If the Cypher statements hash value is not found in the first cache Neo4j will then attempt to determine if it is in the 2nd cache.

  • The AST cache

The Neo4j compiler parses the query from a string to an abstract syntax tree (AST), which is an object represenation of the query.
The optimizer then normalizes the statement so as to make planning easier. For example


match (n:Person {id:101}) return n;

will be normalized to

match (n:Person) where n.id={param1} return n;   {param1: 101}

in this case Neo4j has moved the predicate {id:101} from the MATCH pattern to the WHERE clause, and has
parameterized 101 value into a parameter, e.g. n.id={param1}. Usage of parameters is further detailed
here

The AST doesn't store information such as white spaces and casing of keywords, and since it has been parameterized, literal values
can change but still produce the same AST.

This second query cache is keyed on this normalized AST. i.e. these queries will re-use the same query plan.
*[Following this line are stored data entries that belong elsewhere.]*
Lemma solve_reads_only_the_configuration_witness :
  solve population_variance_gradient population_variance
        (fun _ => all_ones 1%Qc)
        (fst (solve population_variance_gradient population_variance
                    (fun _ => all_ones 1%Qc) scenario_B)) =
  solve population_variance_gradient population_variance
        (fun _ => all_ones 1%Qc) scenario_B.
Proof.
  apply (solve_reads_only_the_configuration
           population_variance_gradient population_variance
           (fun _ => all_ones 1%Qc) scenario_B
           (fst (solve population_variance_gradient population_variance
                       (fun _ => all_ones 1%Qc) scenario_B))).
  - reflexivity.
  - repeat split.
Defined.

Lemma extraction_before_first_solve_witness :
  get_dual_prices scenario_B = inr [] /\
  get_decision_distribution scenario_B = [] /\
  compute_fairness_gradients population_variance_gradient scenario_B =
    inl IndexError /\
  compute_realized_fairness_penalty population_variance scenario_B =
    inl IndexError.
Proof.
  destruct (extraction_before_first_solve
              population_variance_gradient population_variance
              [unit_agent 1%Qc; unit_agent 0%Qc] 1%Qc (Q2Qc 5)
              default_fairness_type "timestep" scenario_B eq_refl)
    as (Hprices & Hdist & Hpasses).
  split; [exact Hprices | split; [exact Hdist |]].
  apply Hpasses.
  - exists (unit_agent 1%Qc); split; [left; reflexivity | discriminate].
  - left; split; [reflexivity | exact (Nat.lt_0_succ 0)].
Defined.

Lemma unsupported_fairness_type_raises_UnboundLocalError_witness :
  snd (solve population_variance_gradient population_variance
             (fun _ => all_ones 1%Qc)
             (set_fairness_type scenario_B "entropy")) =
  inl (UnboundLocalError "fairness_penalty").
Proof.
  refine (f_equal snd
            (proj1 (unsupported_fairness_type_raises_UnboundLocalError
                      population_variance_gradient population_variance
                      (fun _ => all_ones 1%Qc)
                      (set_fairness_type scenario_B "entropy") _ _ _ _))).
  - exact (two_agents_well_formed 1%Qc 0%Qc 1%Qc (Q2Qc 5) "timestep").
  - reflexivity.
  - discriminate.
  - left; split; [reflexivity | exact (Nat.lt_0_succ 0)].
Defined.

Lemma short_claims_raise_IndexError_witness :
  length (claims (unit_column 1%Qc)) < horizon short_instance /\
  snd (solve population_variance_gradient population_variance
             (fun _ => no_solution) short_instance) = inl IndexError.
Proof.
  assert (Hshort : length (claims (unit_column 1%Qc)) < horizon short_instance)
    by (exact (Nat.lt_succ_diag_r 1)).
  split; [exact Hshort |].
  apply (short_claims_raise_IndexError
           population_variance_gradient population_variance
           (fun _ => no_solution) short_instance short_agent
           (unit_column 1%Qc) eq_refl).
  - left; reflexivity.
  - left; reflexivity.
  - exact Hshort.
Defined.

Lemma one_period_scopes_agree_witness :
  snd (solve population_variance_gradient population_variance
             (fun _ => all_ones 1%Qc)
             (set_fairness_scope scenario_B "cumulative")) =
  snd (solve population_variance_gradient population_variance
             (fun _ => all_ones 1%Qc)
             (set_fairness_scope scenario_B "timestep")).
Proof.
  apply (one_period_scopes_agree
           population_variance_gradient population_variance
           (fun _ => all_ones 1%Qc) scenario_B
           (two_agents_well_formed _ _ _ _ _) eq_refl).
Defined.

Lemma removed_agents_raise_IndexError_witness :
  length (agents shrunk_instance) < num_agents shrunk_instance /\
  snd (solve population_variance_gradient population_variance
             (fun _ => no_solution) shrunk_instance) = inl IndexError.
Proof.
  assert (Hlt : length (agents shrunk_instance) < num_agents shrunk_instance)
    by (exact (Nat.lt_succ_diag_r 1)).
  split; [exact Hlt |].
  exact (f_equal snd
           (removed_agents_raise_IndexError
              population_variance_gradient population_variance
              (fun _ => no_solution) shrunk_instance Hlt)).
Defined.

Lemma solved_mixture_within_capacity_and_tolerance_witness :
  (np_sum (expected_claims_of
             scenario_B
             (solved_values (fun _ => scenario_B_outcome) scenario_B)
             (claim_of 0))
   <= resource_capacity scenario_B + Q2Qc (1 # 1000000))%Qc.
Proof.
  exact (proj1 (solved_mixture_within_capacity_and_tolerance
                  (fun _ => scenario_B_outcome)
                  population_variance scenario_B (problem_of scenario_B)
                  (Q2Qc (1 # 1000000))
                  (two_agents_well_formed _ _ _ _ _)
                  scenario_B_formulated eq_refl tolerance_nonneg
                  scenario_B_outcome_contract)
               0 (Nat.lt_0_succ 0)).
Defined.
match (n:Person) where n.id=101 return n;
match (n:Person {id:101}) return n;

MATCH ( n:Person { id : 101 } ) 
RETURN n;

Finally should the Cypher statement be found in either the 1st or 2nd cache the query may still be subject to being replanned
based upon conf/neo4j.conf parameters of
cypher.min_replan_interval
and cypher.statistics_divergence_threshold

cypher.min_replan_interval
is used to define the duration, defaulting at 10 seconds, a cached plan exists before it is eligible for replanning

cypher.statistics_divergence_threshold
is used to indicate what percent of the statistcs for the underlying data used by the Cypher has changed.
The default value us 0.75 which would indicate if the statistics in the object have changed by more than 75% since the last
time thhe cached plan was generated then a new plan would need to be generated.
For example running

<!-- // remove all :Person nodes -->
match (n:Person) detach delete n;
<!-- // create 10 :Person nodes -->
foreach (x in range (1,10) | create (n:Person {id:x}));
<!-- // list the 10 :Person nodes created -->
match (n:Person) return n.id order by n.id desc;
<!-- // create 8 new :Person nodes -->
foreach (x in range (11,18) | create (n:Person {id:x}));
<!-- // list the 18 :Person nodes -->
match (n:Person) return n.id order by n.id desc;
---- 

The 2 `match (n:Person) return n.id order by n.id desc;` would each be planned and specifically the 2nd instance although 
having the same hash value, the statistics on :Person had changed from 10 nodes to 18 nodes and thus exceeding the 75% change.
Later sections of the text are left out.